*** Provided information

(* ===== verification/LsmCompact.v ===== *)
(** Compaction: merging tables into a level keeps the level in key order and
    keeps what the tree holds (the operations of
    crates/idb-storage/src/engines/lsm/compaction.rs, defined in LsmTree.v). *)

From Stdlib Require Import ZArith Lia List Bool.
From S2P Require Import Prelude Common Engine Bloom Merge SsTable Manifest LsmTree LsmView.
From coqutil Require Import Byte Word.LittleEndianList.
From stdpp Require Import base gmap list strings sorting.
#[local] Open Scope Z_scope.

(** ** Levels in key order *)

Section levels.
Context (crc32 : bytes -> Z).
Implicit Types (rs : gmap Z SSTableReader) (ms : list SSTableMeta) (m : SSTableMeta).

(** Tables that have the key have the same entry for it. *)
Definition agree rs (k : bytes) ms : Prop :=
  forall m1 m2 v1 v2, m1 ∈ ms -> m2 ∈ ms -> kv_get k (contents rs m1) = Some v1 -> kv_get k (contents rs m2) = Some v2 -> v1 = v2.

Lemma view_some rs ms k v : view rs ms k = Some v -> exists m, m ∈ ms /\ kv_get k (contents rs m) = Some v.
Proof.
  unfold view. induction ms as [|m ms IH]; [done|]. cbn [map first_of]. destruct (kv_get k (contents rs m)) as [w|] eqn:G.
  - intros [= ->]. exists m. split; [left|done].
  - intros H. destruct (IH H) as (m' & Hm & G'). exists m'. split; [by right|done].
Qed.

Lemma view_none rs ms k : view rs ms k = None <-> forall m, m ∈ ms -> kv_get k (contents rs m) = None.
Proof. unfold view. rewrite first_of_none, Forall_fmap, Forall_forall. done. Qed.

Lemma view_agree rs k ms ms' :
  agree rs k ms -> (forall m, m ∈ ms <-> m ∈ ms') -> view rs ms k = view rs ms' k.
Proof.
  intros A E. destruct (view rs ms k) as [v|] eqn:V.
  - apply view_some in V as (m & Hm & G). destruct (view rs ms' k) as [v'|] eqn:V'.
    + apply view_some in V' as (m' & Hm' & G'). f_equal. apply E in Hm'. exact (A m m' v v' Hm Hm' G G').
    + rewrite view_none in V'. apply E, V' in Hm. congruence.
  - rewrite view_none in V. symmetry. apply view_none. intros m Hm. by apply V, E.
Qed.

Lemma disjoint_agree rs k ms : Forall (table_ok crc32 rs) ms -> in_order ms -> agree rs k ms.
Proof.
  intros F D m1 m2 v1 v2 H1 H2 G1 G2. rewrite Forall_forall in F.
  apply list_elem_of_lookup_1 in H1 as [i Li]. apply list_elem_of_lookup_1 in H2 as [j Lj].
  assert (T1 : table_ok crc32 rs m1) by (apply F; by eapply list_elem_of_lookup_2).
  assert (T2 : table_ok crc32 rs m2) by (apply F; by eapply list_elem_of_lookup_2).
  pose proof (tbl_get_span _ _ _ _ _ T1 G1) as [A1 B1]. pose proof (tbl_get_span _ _ _ _ _ T2 G2) as [A2 B2].
  destruct (Nat.lt_total i j) as [H|[->|H]]; [exfalso| |exfalso].
  - pose proof (sorted_lookup _ _ _ _ _ _ D Li Lj H) as X. cbn in X. apply ble_not_lt in B1. apply B1. by eapply blt_ble_trans.
  - congruence.
  - pose proof (sorted_lookup _ _ _ _ _ _ D Lj Li H) as X. cbn in X. apply ble_not_lt in B2. apply B2. by eapply blt_ble_trans.
Qed.

(** Two tables with no key between them in common. *)
Definition apart m1 m2 : Prop := blt (last_key m1) (first_key m2) \/ blt (last_key m2) (first_key m1).
Definition spans m : Prop := ble (first_key m) (last_key m).

Lemma insert_meta_cons x l m :
  insert_meta (x :: l) m = if bltb (first_key x) (first_key m) then x :: insert_meta l m else m :: x :: l.
Proof. unfold insert_meta. cbn [partition_point]. by destruct (bltb (first_key x) (first_key m)). Qed.

Lemma insert_meta_perm l m : insert_meta l m ≡ₚ m :: l.
Proof.
  unfold insert_meta. set (p := partition_point _ l). rewrite <- Permutation_middle. by rewrite take_drop.
Qed.

Lemma insert_meta_disjoint l m :
  in_order l -> spans m -> Forall spans l -> Forall (fun x => apart x m) l -> in_order (insert_meta l m).
Proof.
  intros D Sm. induction l as [|x l IH]; intros Fs Fa; [by repeat constructor|]. rewrite insert_meta_cons.
  apply StronglySorted_inv in D as [D Dx]. apply Forall_cons_1 in Fs as [Sx Fs]. apply Forall_cons_1 in Fa as [Ax Fa].
  unfold spans in *. destruct (bltb (first_key x) (first_key m)) eqn:B.
  - apply bltb_spec in B. assert (Hx : blt (last_key x) (first_key m)).
    { destruct Ax as [A|A]; [done|exfalso]. apply (blt_irrefl (first_key m)). eapply ble_blt_trans; [exact Sm|]. by eapply blt_trans. }
    constructor; [by apply IH|]. apply Forall_forall. intros y Hy. rewrite insert_meta_perm in Hy.
    apply elem_of_cons in Hy as [->|Hy]; [done|]. rewrite Forall_forall in Dx. by apply Dx.
  - assert (B' : ble (first_key m) (first_key x)) by (apply ble_not_lt; intros X; apply bltb_spec in X; congruence).
    assert (Hx : blt (last_key m) (first_key x)).
    { destruct Ax as [A|A]; [exfalso|done]. apply (blt_irrefl (last_key x)). eapply blt_ble_trans; [exact A|].
      apply ble_not_lt. intros X. apply ble_not_lt in B'. apply B'. by eapply ble_blt_trans. }
    constructor; [by constructor|]. constructor; [done|]. eapply Forall_impl; [exact Dx|]. intros y Hy. cbn in Hy |- *.
    eapply blt_trans; [exact Hx|]. by eapply ble_blt_trans.
Qed.
Lemma operand_compiles e subs evs :
  compiles_to e -> bound_to env subs evs -> operand_ok (length evs) e = true ->
  (exists f, compile_operand e evs = Ok f /\ settles evs f (eval env e)) /\ forall t, row_ok n t -> safe (eval env e t).
Proof.
  intros Ce B O. unfold compile_operand.
  assert (Plain : expr_ok n e = true ->
    (exists f, (f ← compile e; Ok (fun t : Tuple => pure (S := option Error) (f t))) = Ok f /\ settles evs f (eval env e)) /\
    forall t, row_ok n t -> safe (eval env e t)).
  { intros O'. destruct (Ce O') as (f & -> & C). split; [|intros t R; by apply C]. eexists. split; [done|].
    apply settles_pure. intros t R. by apply C. }
  destruct e; try (by apply Plain). clear Plain Ce. cbn [operand_ok operand_with eval] in *.
  apply andb_true_iff in O as [L Cc]. apply Nat.ltb_lt in L. destruct (lookup_lt_is_Some_2 evs subquery L) as [ev Ee].
  assert (V : forall t, row_ok n t -> exists r, run_evaluator env subquery (map (value_at t) outer_cols) = r /\
    ev (map (value_at t) outer_cols) = r /\ r <> Panic /\ (quiet_evs evs -> exists rows, r = Ok rows /\ (length rows <= 1)%nat) /\
    match r with Ok rows => Forall (Forall (fun v => safe v)) rows | _ => True end).
  { intros t R. destruct (outer_values_ok outer_cols t R Cc) as [_ Fv].
    destruct (run_evaluator_ok subs evs subquery _ B L Fv) as (ev' & Ee' & -> & Hr). rewrite Ee in Ee'. injection Ee' as <-.
    eexists. split_and!; [done|done| | |].
    - intros E. by rewrite E in Hr.
    - intros Qv. apply Qv; [by apply list_elem_of_lookup_2 in Ee|done].
    - by destruct (ev _). }
  rewrite Ee. cbn [unwrap mbind outcome_bind]. split.
  - eexists. split; [done|]. intros t s R. destruct (V t R) as (r & E1 & E2 & N & Qr & _).
    destruct (outer_values_ok outer_cols t R Cc) as [Eo _]. rewrite (run_pure_ok _ _ _ _ Eo), E1, E2.
    destruct (or_fault_ok (r ≫= reduce_correlated_scalar) id VNull s) as (s' & E & Fa & Qs).
    { destruct r as [[|? [|? ?]]|e|]; done. }
    exists s'. split_and!; [rewrite E; by destruct (r ≫= reduce_correlated_scalar)|done|].
    intros Qv. apply Qs. destruct (Qr Qv) as (rows & -> & Lr). destruct rows as [|? [|? ?]]; [done|done|cbn in Lr; lia].
  - intros t R. destruct (V t R) as (r & E1 & _ & N & _ & Sr). rewrite E1. destruct r as [rows|e|]; [|done|done].
    cbn [mbind outcome_bind]. destruct (reduce_correlated_scalar rows) as [v|e|] eqn:Er; [|done|done]. by eapply scalar_safe.
Qed.

(** The branches of a CASE. *)
Lemma branches_compile bs :
  Forall (fun b => pred_compiles_to b.1 /\ compiles_to b.2) bs -> branches_open closed n bs = true ->
  exists compiled, compile_branches bs = Ok compiled /\
    forall else_f el t, row_ok n t ->
      (match else_f with Some f => f t | None => Ok VNull end = Ok (match el with Some x => eval env x t | None => VNull end) /\
       safe (match el with Some x => eval env x t | None => VNull end)) ->
      case_fn compiled else_f t = Ok (eval_branches env bs el t) /\ safe (eval_branches env bs el t).
Proof.
  induction 1 as [|[p x] bs [Cp Cx] F IH]; intros O; cbn [branches_open] in O.
  { exists []. split; [done|]. intros else_f el t R He. done. }
  cbn [fst snd] in Cp, Cx.
  apply andb_true_iff in O as [O O3]. apply andb_true_iff in O as [O1 O2].
  destruct (Cp [] []) as (fp & Ep & Sp); [by split|done|]. destruct (Cx O2) as (fx & Ex & Hx).
  destruct (IH O3) as (compiled & Ec & Hc). exists ((fp, fx) :: compiled). cbn [compile_branches fst snd].
  rewrite Ep, Ex, Ec. split; [done|]. intros else_f el t R He. cbn [case_fn eval_branches].
  destruct (Sp t None R) as (s' & -> & _). cbn [fst mbind outcome_bind]. case_bool_decide; [by apply Hx|by apply Hc].
Qed.

(** The two operands of a comparison, one after the other. *)
Lemma compare_compiles op l r : compiles_to l -> compiles_to r -> pred_compiles_to (Compare op l r).
Proof.
  intros Cl Cr subs evs B O. apply andb_true_iff in O as [Ol Or].
  destruct (operand_compiles l subs evs Cl B Ol) as [(fl & El & Sl) Safel].
  destruct (operand_compiles r subs evs Cr B Or) as [(fr & Er & Sr) Safer].
  change (exists f, (lf ← compile_operand l evs; rf ← compile_operand r evs;
    Ok (fun t => x ← lf t; y ← rf t; pure (eval_compare op x y))) = Ok f /\ settles evs f (truth env (Compare op l r))).
  rewrite El, Er. cbn [mbind outcome_bind]. eexists. split; [done|]. intros t s R.
  destruct (Sl t s R) as (s1 & E1 & F1 & Q1). destruct (Sr t s1 R) as (s2 & E2 & F2 & Q2). exists s2.
  destruct (compare_total op _ _ (Safel t R) (Safer t R)) as (b & Eb). split_and!.
  - unfold mbind, M_bind. rewrite E1, E2. unfold pure. cbn [truth]. by rewrite Eb.
  - destruct F2 as [->|?]; [done|by right].
  - intros Qv. by rewrite Q2, Q1.
Qed.

(** A left operand that decides, else both. *)
Lemma settles_short evs f g v w stop (join ref : option bool -> option bool -> option bool) :
  settles evs f v -> settles evs g w -> (forall b, ref stop b = stop) -> (forall a b, a <> stop -> join a b = ref a b) ->
  settles evs (fun t => av ← f t; if bool_decide (av = stop) then mret stop else bv ← g t; mret (join av bv)) (fun t => ref (v t) (w t)).
Proof.
  intros Hf Hg Hs Hj t s R. destruct (Hf t s R) as (s1 & E1 & F1 & Q1). unfold mbind, M_bind, mret, M_ret. rewrite E1.
  case_bool_decide as D.
  - exists s1. by rewrite D, Hs.
  - destruct (Hg t s1 R) as (s2 & E2 & F2 & Q2). exists s2. rewrite E2, Hj by done. split_and!; [done| |].
    + destruct F2 as [->|?]; [done|by right].
    + intros Qv. by rewrite Q2, Q1.
Qed.

Lemma kleene_and_settles evs f g v w : settles evs f v -> settles evs g w -> settles evs (kleene_and f g) (fun t => conj3 (v t) (w t)).
Proof. intros Hf Hg. apply settles_short; [done..|by intros [[]|]|by intros [[]|] [[]|]]. Qed.

Lemma kleene_or_settles evs f g v w : settles evs f v -> settles evs g w -> settles evs (kleene_or f g) (fun t => disj3 (v t) (w t)).
Proof. intros Hf Hg. apply settles_short; [done..|by intros [[]|]|by intros [[]|] [[]|]]. Qed.

Lemma in_compiles e s negated : (forall x, e = Some x -> compiles_to x) -> pred_compiles_to (InSubquery e s negated).
Proof.
  intros Ce subs evs B O. cbn [pred_open compile_3vl] in *. apply andb_true_iff in O as [L Oe]. apply Nat.ltb_lt in L.
  destruct (lookup_lt_is_Some_2 subs s L) as [set Es]. rewrite Es. cbn [unwrap mbind outcome_bind].
  destruct (bound_sets _ _ _ B s set Es) as (rows & Er & Em & Fr). pose proof (nth_lookup_Some _ _ [] _ Er) as En.
  destruct e as [x|].
  - destruct (Ce x eq_refl Oe) as (f & -> & Cx). cbn [mbind outcome_bind]. eexists. split; [done|]. apply settles_pure.
    intros t R. destruct (Cx t R) as [-> Sx]. cbn [mbind outcome_bind truth]. unfold eval_in.
    rewrite (in_set_any _ rows set Sx Fr Em), En. cbn [mbind outcome_bind]. destruct negated; [by rewrite neg3_map|done].
  - eexists. split; [done|]. intros t st R. exists st. split_and!; [|by left|done]. cbn [truth]. rewrite En. unfold mret, M_ret.
    unfold materialize_in_set in Em. destruct (_ <? _); [done|]. apply bind_Ok_inv in Em as (vs & _ & [= <-]). cbn [nonempty].
    by destruct rows, negated.
Qed.

Lemma exists_compiles s cols negated : pred_compiles_to (CorrelatedExists s cols negated).
Proof.
  intros subs evs B O. cbn [pred_open compile_3vl] in *. apply andb_true_iff in O as [L Oc]. apply Nat.ltb_lt in L.
  destruct (lookup_lt_is_Some_2 evs s L) as [ev Ee]. rewrite Ee. cbn [unwrap mbind outcome_bind]. eexists. split; [done|].
  intros t st R. destruct (outer_values_ok cols t R Oc) as [Eo Fv].
  destruct (run_evaluator_ok subs evs s _ B L Fv) as (ev' & Ee' & Er & Hr). rewrite Ee in Ee'. injection Ee' as <-.
  rewrite (run_pure_ok _ _ _ _ Eo). destruct (or_fault_ok (ev (map (value_at t) cols))
    (fun rows => Some (xorb (match rows with [] => false | _ => true end) negated)) None st) as (s' & E & Fa & Qs).
  { intros E. by rewrite E in Hr. }
  exists s'. rewrite E. split_and!; [|done|].
  - cbn [truth]. rewrite Er. destruct (ev _) as [[|? ?]|e|]; [by destruct negated..|done|done].
  - intros Qv. apply Qs. destruct (Qv ev (map (value_at t) cols)) as (rows & -> & _); [by apply list_elem_of_lookup_2 in Ee|done|done].
Qed.

Lemma trees_compile : (forall e, compiles_to e) /\ (forall p, pred_compiles_to p).
Proof.
  apply trees_induct.
  - intros v O. eexists. split; [done|]. intros t R. done.
  - intros i O. eexists. split; [done|]. intros t R. apply Nat.ltb_lt in O. destruct (value_at_ok t i R O) as [E S1]. by rewrite E.
  - done.
  - intros op l r Cl Cr O. apply andb_true_iff in O as [Ol Or]. destruct (Cl Ol) as (fl & El & Hl). destruct (Cr Or) as (fr & Er & Hr).
    cbn [compile]. rewrite El, Er. eexists. split; [done|]. intros t R. destruct (Hl t R) as [-> Sl]. destruct (Hr t R) as [-> Sr].
    cbn [mbind outcome_bind eval]. by destruct (binary_safe op _ _ Sl Sr) as (v & -> & Sv).
  - intros a Ca O. destruct (Ca O) as (f & Ef & Hf). cbn [compile]. rewrite Ef. eexists. split; [done|]. intros t R.
    destruct (Hf t R) as [-> Sf]. cbn [mbind outcome_bind eval]. by destruct (year_safe _ Sf) as (v & -> & Sv).
  - intros bs el F Cel O. rewrite case_open_iff in O. apply andb_true_iff in O as [Ob Oe].
    destruct (branches_compile bs F Ob) as (compiled & Ec & Hc). rewrite compile_case, Ec. cbn [mbind outcome_bind]. destruct el as [x|].
    + destruct (Cel x eq_refl Oe) as (f & -> & Hf). eexists. split; [done|]. intros t R. rewrite eval_case. apply Hc; [done|by apply Hf].
    + eexists. split; [done|]. intros t R. rewrite eval_case. by apply Hc.
  - done.
  - done.
  - done.
  - intros i start k Ci O. apply andb_true_iff in O as [Os Oi]. apply Nat.leb_le in Os. destruct (Ci Oi) as (f & Ef & Hf).
    cbn [compile]. rewrite Ef. eexists. split; [done|]. intros t R. destruct (Hf t R) as [-> Sf]. cbn [mbind outcome_bind eval].
    by destruct (substring_safe start k _ Os Sf) as (v & -> & Sv).
  - intros op l r Cl Cr. by apply compare_compiles.
  - intros a b Ca Cb subs evs B O. apply andb_true_iff in O as [Oa Ob]. destruct (Ca _ _ B Oa) as (fa & Ea & Sa).
    destruct (Cb _ _ B Ob) as (fb & Eb & Sb). cbn [compile_3vl]. rewrite Ea, Eb. eexists. split; [done|]. by apply kleene_and_settles.
  - intros a b Ca Cb subs evs B O. apply andb_true_iff in O as [Oa Ob]. destruct (Ca _ _ B Oa) as (fa & Ea & Sa).
    destruct (Cb _ _ B Ob) as (fb & Eb & Sb). cbn [compile_3vl]. rewrite Ea, Eb. eexists. split; [done|]. by apply kleene_or_settles.
  - intros p Cp subs evs B O. destruct (Cp _ _ B O) as (f & Ef & Sf). cbn [compile_3vl]. rewrite Ef. eexists. split; [done|].
    intros t s R. destruct (Sf t s R) as (s' & E & Fa & Q). exists s'. unfold mbind, M_bind, mret, M_ret. rewrite E. cbn [truth].
    by rewrite neg3_map.
  - intros e pat Ce subs evs B O. destruct (Ce O) as (f & Ef & Hf). cbn [compile_3vl]. rewrite Ef. eexists. split; [done|].
    apply settles_pure. intros t R. destruct (Hf t R) as [-> Sf]. cbn [mbind outcome_bind truth].
    by destruct (like_total pat (eval env e t)) as (b & ->).
  - intros e Ce subs evs B O. destruct (Ce O) as (f & Ef & Hf). cbn [compile_3vl]. rewrite Ef. eexists. split; [done|].
    apply settles_pure. intros t R. by destruct (Hf t R) as [-> Sf].
  - intros e s negated Ce. by apply in_compiles.
  - intros s cols negated. apply exists_compiles.
Qed.
End closures.

(** ** Static types *)

(** Every value is of its column's type. *)
Definition row_typed (tys : list ColumnType) (t : Tuple) : Prop := Forall2 (fun v ty => matches v ty = true) t tys.

Lemma null_matches ty : matches VNull ty = true.
Proof. done. Qed.

Lemma type_of_ok v ty : safe v -> type_of v = Some ty -> matches v ty = true /\ type_wf ty = true.
Proof.
  intros H%safe_wf. destruct v; cbn [type_of]; intros [= <-]; cbn [matches type_wf value_wf] in *; (split; [try done|try done]);
    unfold saturating_u16; try (pose proof (len_nonneg s); fits); try (pose proof (len_nonneg b); fits).
  - apply Z.eqb_refl.
  - unfold decimal_wf in H. rewrite !andb_true_iff in H. rewrite !andb_true_iff. tauto.
Qed.

Lemma decimal_type_sound op p s1 s2 :
  in_u8 p = true -> 0 <= s1 <= MAX_SCALE -> 0 <= s2 <= MAX_SCALE ->
  exists o, decimal_op_type op p s1 s2 = Ok o /\ forall ty, o = Some ty -> type_wf ty = true /\
    forall a b, decimal_wf a = true -> decimal_wf b = true -> scale a = s1 -> scale b = s2 ->
      matches (total VNull (apply_decimal_op op a b)) ty = true.
Proof.
  intros Hp H1 H2. unfold MAX_SCALE in *. unfold decimal_op_type.
  assert (W : forall s, 0 <= s <= 18 -> type_wf (TDecimal p s) = true).
  { intros s Hs. cbn [type_wf]. rewrite Hp. unfold MAX_SCALE. apply andb_true_iff. split; apply Z.leb_le; lia. }
  destruct op.
  - eexists. split; [done|]. intros ty. zcase; intros [= <-]. split; [apply W; lia|]. intros a b Ha Hb Ea Eb.
    destruct (decimal_arith_exact a b Ha Hb) as (A & _). unfold apply_decimal_op. destruct (add a b); try done. apply Z.eqb_eq. lia.
  - eexists. split; [done|]. intros ty. zcase; intros [= <-]. split; [apply W; lia|]. intros a b Ha Hb Ea Eb.
    destruct (decimal_arith_exact a b Ha Hb) as (_ & A & _). unfold apply_decimal_op. destruct (sub a b); try done. apply Z.eqb_eq. lia.
  - rewrite arith_bind by fits. eexists. split; [done|]. intros ty. unfold MAX_SCALE. zcase; intros [= <-]. split; [apply W; lia|].
    intros a b Ha Hb Ea Eb. destruct (decimal_arith_exact a b Ha Hb) as (_ & _ & A). unfold apply_decimal_op.
    destruct (mul a b); try done. apply Z.eqb_eq. lia.
  - eexists. split; [done|]. intros ty [= <-]. split; [apply W; lia|]. intros a b Ha Hb Ea Eb.
    pose proof (decimal_div_correct a b Ha Hb) as A. cbn zeta in A. unfold apply_decimal_op. destruct (div a b); try done. apply Z.eqb_eq. lia.
Qed.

******

Look over the records above, and wherever a line contains the string "keeps", copy that line.

(** Compaction: merging tables into a level keeps the level in key order and
    keeps what the tree holds (the operations of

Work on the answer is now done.